## WHAT NEEDS TO BE DONE
Set down each line from the start of the material exactly, please, up to and including the one that contains "(** [iter().map(..).max()]. *)".

## RECORDS TO USE

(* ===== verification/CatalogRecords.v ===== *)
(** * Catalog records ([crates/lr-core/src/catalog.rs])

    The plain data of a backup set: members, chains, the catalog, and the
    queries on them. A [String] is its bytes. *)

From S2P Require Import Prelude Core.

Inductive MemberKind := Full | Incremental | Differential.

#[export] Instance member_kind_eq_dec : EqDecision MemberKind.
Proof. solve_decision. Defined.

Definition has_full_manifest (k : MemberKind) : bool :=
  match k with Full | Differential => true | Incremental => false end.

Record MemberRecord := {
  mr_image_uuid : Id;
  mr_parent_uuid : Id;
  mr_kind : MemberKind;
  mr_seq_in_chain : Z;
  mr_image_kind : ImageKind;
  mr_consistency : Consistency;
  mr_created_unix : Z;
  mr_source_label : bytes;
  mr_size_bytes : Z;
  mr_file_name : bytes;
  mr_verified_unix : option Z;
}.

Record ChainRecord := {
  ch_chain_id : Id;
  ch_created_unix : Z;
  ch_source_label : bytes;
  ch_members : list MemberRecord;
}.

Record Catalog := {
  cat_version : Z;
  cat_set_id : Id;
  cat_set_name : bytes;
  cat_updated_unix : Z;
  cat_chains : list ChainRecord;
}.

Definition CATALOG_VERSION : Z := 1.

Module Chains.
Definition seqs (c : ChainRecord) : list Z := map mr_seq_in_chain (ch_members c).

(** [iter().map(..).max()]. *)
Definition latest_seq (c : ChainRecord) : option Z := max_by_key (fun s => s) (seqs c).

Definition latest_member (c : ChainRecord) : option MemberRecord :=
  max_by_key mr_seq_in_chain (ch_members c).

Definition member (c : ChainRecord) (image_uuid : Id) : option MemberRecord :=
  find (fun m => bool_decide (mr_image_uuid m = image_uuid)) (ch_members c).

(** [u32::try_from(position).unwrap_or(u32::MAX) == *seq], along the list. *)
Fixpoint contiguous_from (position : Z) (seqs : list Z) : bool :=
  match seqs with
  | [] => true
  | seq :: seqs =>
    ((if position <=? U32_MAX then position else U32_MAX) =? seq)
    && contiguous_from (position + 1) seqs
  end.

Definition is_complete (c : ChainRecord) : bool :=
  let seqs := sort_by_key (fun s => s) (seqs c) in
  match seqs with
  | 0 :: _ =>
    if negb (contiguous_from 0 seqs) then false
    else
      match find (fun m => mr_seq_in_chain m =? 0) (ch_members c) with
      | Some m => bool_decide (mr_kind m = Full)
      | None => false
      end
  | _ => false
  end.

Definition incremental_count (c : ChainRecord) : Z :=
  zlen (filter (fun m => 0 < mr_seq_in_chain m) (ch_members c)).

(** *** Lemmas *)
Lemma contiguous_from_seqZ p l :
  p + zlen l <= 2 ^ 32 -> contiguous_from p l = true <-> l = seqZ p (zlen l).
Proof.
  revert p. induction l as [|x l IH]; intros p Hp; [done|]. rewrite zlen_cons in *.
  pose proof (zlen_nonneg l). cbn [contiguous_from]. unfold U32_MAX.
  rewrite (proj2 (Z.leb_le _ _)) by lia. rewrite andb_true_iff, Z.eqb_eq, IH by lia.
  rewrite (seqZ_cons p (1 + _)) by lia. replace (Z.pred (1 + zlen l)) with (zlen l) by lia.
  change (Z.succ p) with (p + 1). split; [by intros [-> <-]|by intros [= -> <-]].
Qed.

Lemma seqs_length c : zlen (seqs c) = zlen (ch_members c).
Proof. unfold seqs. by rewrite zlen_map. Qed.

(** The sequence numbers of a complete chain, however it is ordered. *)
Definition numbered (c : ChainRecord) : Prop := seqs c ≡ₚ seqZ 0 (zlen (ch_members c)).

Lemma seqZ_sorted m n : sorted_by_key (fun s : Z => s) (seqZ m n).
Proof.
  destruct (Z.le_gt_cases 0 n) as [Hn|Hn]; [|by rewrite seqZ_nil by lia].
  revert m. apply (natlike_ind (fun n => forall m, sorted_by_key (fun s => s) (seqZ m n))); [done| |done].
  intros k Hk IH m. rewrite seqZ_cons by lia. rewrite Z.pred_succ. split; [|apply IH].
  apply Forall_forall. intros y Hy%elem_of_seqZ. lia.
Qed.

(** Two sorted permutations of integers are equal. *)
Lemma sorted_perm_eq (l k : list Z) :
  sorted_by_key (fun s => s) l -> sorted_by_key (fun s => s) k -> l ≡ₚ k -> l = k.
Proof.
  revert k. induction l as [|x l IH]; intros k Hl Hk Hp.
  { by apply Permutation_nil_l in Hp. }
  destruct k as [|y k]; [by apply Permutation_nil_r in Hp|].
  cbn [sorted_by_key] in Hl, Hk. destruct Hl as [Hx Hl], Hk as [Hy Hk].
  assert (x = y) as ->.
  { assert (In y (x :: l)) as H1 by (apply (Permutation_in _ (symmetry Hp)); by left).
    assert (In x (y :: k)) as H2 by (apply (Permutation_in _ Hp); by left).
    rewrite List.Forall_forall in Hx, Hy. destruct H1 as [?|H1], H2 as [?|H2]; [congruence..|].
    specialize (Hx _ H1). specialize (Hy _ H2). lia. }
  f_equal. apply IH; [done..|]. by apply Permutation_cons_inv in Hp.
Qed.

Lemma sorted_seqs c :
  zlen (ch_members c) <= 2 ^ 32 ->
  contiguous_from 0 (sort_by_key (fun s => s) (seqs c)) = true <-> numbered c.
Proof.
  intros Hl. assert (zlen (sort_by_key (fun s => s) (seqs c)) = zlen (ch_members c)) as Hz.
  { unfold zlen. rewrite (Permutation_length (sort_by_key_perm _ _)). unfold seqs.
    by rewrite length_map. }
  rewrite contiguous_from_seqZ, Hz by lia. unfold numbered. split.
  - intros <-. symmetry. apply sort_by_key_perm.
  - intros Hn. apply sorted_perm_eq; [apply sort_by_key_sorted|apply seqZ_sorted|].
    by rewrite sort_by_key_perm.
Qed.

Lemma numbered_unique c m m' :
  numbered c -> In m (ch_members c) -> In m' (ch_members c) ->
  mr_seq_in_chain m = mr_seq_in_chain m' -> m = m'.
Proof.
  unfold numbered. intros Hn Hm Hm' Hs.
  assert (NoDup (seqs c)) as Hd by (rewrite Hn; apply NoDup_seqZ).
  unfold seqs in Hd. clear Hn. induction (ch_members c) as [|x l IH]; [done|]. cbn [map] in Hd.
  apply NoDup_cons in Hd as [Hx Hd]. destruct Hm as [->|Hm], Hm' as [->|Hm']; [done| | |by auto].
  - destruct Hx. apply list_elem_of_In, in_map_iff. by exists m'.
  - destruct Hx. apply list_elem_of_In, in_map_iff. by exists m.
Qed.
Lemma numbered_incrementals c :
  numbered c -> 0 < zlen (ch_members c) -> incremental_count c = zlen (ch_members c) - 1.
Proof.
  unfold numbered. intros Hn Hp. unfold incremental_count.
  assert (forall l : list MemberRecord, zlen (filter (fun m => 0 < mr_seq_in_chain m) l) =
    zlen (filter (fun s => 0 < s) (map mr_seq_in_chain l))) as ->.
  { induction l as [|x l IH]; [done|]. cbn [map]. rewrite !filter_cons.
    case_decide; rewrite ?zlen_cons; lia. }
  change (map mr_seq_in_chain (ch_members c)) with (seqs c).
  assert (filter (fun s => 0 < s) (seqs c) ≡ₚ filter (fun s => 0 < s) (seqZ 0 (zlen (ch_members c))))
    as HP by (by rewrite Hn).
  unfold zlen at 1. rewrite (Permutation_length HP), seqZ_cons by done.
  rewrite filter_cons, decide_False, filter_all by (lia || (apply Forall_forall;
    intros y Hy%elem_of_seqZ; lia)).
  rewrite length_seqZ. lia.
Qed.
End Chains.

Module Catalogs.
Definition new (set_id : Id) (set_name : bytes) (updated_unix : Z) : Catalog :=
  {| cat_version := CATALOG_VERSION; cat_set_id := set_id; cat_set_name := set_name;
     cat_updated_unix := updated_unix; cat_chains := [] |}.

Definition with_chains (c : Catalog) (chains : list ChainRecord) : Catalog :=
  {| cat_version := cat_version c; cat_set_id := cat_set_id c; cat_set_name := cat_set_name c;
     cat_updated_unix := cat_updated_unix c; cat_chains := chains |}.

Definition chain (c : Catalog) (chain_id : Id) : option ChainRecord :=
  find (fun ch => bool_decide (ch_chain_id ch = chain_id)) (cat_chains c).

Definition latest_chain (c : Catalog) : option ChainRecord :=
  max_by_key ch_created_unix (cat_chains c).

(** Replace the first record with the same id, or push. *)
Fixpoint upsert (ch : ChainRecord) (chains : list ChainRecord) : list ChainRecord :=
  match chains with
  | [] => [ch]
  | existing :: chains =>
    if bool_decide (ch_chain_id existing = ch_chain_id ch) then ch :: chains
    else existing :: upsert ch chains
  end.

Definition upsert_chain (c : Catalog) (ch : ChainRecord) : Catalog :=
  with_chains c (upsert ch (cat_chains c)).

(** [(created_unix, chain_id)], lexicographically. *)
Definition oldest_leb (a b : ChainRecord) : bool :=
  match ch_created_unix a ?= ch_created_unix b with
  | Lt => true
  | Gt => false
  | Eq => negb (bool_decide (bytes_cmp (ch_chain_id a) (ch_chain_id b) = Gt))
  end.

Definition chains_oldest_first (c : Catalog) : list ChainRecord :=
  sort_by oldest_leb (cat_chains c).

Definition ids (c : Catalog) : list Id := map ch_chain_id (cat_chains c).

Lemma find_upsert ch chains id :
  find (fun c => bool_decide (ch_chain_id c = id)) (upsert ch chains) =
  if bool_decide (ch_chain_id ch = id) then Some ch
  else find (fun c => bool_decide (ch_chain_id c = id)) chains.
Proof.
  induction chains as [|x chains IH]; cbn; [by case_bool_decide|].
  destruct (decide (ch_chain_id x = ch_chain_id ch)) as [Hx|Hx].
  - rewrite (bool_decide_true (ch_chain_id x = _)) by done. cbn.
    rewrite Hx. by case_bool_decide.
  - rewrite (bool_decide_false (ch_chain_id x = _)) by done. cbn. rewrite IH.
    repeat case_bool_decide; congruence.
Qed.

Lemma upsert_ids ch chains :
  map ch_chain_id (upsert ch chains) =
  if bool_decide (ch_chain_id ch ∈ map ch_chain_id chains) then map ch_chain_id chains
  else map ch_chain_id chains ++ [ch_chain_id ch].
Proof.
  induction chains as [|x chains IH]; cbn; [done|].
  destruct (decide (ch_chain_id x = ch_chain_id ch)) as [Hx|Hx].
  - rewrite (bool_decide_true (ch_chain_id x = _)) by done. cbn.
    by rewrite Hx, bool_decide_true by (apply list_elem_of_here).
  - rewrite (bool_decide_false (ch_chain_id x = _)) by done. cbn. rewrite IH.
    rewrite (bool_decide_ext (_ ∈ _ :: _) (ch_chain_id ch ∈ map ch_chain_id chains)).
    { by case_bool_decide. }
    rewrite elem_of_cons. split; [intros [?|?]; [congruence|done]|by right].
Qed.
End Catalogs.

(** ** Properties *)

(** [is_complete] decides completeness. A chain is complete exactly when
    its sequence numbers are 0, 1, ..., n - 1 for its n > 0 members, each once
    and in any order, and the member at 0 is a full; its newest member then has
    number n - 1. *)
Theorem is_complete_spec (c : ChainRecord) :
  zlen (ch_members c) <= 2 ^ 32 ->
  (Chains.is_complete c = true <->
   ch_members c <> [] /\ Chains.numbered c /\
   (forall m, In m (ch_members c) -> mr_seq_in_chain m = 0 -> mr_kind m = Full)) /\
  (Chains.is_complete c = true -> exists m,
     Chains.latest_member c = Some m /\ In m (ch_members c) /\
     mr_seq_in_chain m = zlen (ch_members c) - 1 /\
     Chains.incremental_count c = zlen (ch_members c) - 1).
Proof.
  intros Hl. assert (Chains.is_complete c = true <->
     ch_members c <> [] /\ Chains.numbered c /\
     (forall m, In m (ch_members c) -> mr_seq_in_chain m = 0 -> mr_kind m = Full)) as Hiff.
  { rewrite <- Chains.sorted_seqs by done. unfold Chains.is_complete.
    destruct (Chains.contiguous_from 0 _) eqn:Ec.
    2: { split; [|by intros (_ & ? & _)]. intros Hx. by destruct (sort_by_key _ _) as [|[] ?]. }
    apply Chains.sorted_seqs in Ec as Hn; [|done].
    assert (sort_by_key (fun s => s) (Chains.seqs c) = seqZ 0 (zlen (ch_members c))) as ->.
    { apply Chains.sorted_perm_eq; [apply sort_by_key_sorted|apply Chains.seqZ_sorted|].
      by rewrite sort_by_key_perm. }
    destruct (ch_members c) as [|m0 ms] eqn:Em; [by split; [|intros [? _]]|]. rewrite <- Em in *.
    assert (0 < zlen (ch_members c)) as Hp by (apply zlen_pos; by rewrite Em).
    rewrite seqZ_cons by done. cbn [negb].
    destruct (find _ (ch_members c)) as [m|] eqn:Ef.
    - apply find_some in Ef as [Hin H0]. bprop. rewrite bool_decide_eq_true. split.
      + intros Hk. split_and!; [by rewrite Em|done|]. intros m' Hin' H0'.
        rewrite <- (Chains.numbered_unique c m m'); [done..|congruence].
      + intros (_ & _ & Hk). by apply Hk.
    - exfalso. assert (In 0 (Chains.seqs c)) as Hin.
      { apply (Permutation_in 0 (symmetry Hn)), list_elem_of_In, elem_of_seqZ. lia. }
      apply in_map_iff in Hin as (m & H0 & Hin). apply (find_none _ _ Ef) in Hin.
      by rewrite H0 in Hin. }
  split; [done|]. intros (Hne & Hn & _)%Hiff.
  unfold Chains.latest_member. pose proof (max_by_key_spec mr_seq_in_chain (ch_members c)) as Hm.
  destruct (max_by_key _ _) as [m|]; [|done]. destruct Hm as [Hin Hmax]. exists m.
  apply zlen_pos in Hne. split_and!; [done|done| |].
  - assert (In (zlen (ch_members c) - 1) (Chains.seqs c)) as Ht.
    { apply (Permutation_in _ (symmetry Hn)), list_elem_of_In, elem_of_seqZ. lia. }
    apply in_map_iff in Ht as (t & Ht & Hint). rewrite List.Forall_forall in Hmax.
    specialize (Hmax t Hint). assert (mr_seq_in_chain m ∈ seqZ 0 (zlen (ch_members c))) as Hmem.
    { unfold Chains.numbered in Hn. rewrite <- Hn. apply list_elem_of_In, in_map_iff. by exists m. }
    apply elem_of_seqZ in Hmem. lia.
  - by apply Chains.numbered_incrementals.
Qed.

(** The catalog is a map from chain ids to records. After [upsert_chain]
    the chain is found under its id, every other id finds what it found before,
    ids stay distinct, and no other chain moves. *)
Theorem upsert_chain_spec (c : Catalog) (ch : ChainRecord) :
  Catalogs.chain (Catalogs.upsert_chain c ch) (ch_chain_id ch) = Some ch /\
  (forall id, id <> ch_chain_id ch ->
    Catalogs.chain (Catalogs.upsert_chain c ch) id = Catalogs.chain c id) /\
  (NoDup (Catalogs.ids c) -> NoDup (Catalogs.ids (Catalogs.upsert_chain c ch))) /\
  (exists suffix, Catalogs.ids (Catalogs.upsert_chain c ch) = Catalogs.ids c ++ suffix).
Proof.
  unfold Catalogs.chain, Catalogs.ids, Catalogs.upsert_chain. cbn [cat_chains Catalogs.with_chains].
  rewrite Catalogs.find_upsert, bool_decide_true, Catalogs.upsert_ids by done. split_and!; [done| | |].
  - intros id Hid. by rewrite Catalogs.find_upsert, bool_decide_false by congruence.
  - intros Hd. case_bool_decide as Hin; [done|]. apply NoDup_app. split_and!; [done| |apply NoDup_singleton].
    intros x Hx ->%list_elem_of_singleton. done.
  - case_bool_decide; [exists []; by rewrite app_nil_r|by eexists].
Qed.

## OUTPUT FOR THIS EXERCISE
(* ===== verification/CatalogRecords.v ===== *)
(** * Catalog records ([crates/lr-core/src/catalog.rs])

    The plain data of a backup set: members, chains, the catalog, and the
    queries on them. A [String] is its bytes. *)

From S2P Require Import Prelude Core.

Inductive MemberKind := Full | Incremental | Differential.

#[export] Instance member_kind_eq_dec : EqDecision MemberKind.
Proof. solve_decision. Defined.

Definition has_full_manifest (k : MemberKind) : bool :=
  match k with Full | Differential => true | Incremental => false end.

Record MemberRecord := {
  mr_image_uuid : Id;
  mr_parent_uuid : Id;
  mr_kind : MemberKind;
  mr_seq_in_chain : Z;
  mr_image_kind : ImageKind;
  mr_consistency : Consistency;
  mr_created_unix : Z;
  mr_source_label : bytes;
  mr_size_bytes : Z;
  mr_file_name : bytes;
  mr_verified_unix : option Z;
}.

Record ChainRecord := {
  ch_chain_id : Id;
  ch_created_unix : Z;
  ch_source_label : bytes;
  ch_members : list MemberRecord;
}.

Record Catalog := {
  cat_version : Z;
  cat_set_id : Id;
  cat_set_name : bytes;
  cat_updated_unix : Z;
  cat_chains : list ChainRecord;
}.

Definition CATALOG_VERSION : Z := 1.

Module Chains.
Definition seqs (c : ChainRecord) : list Z := map mr_seq_in_chain (ch_members c).

(** [iter().map(..).max()]. *)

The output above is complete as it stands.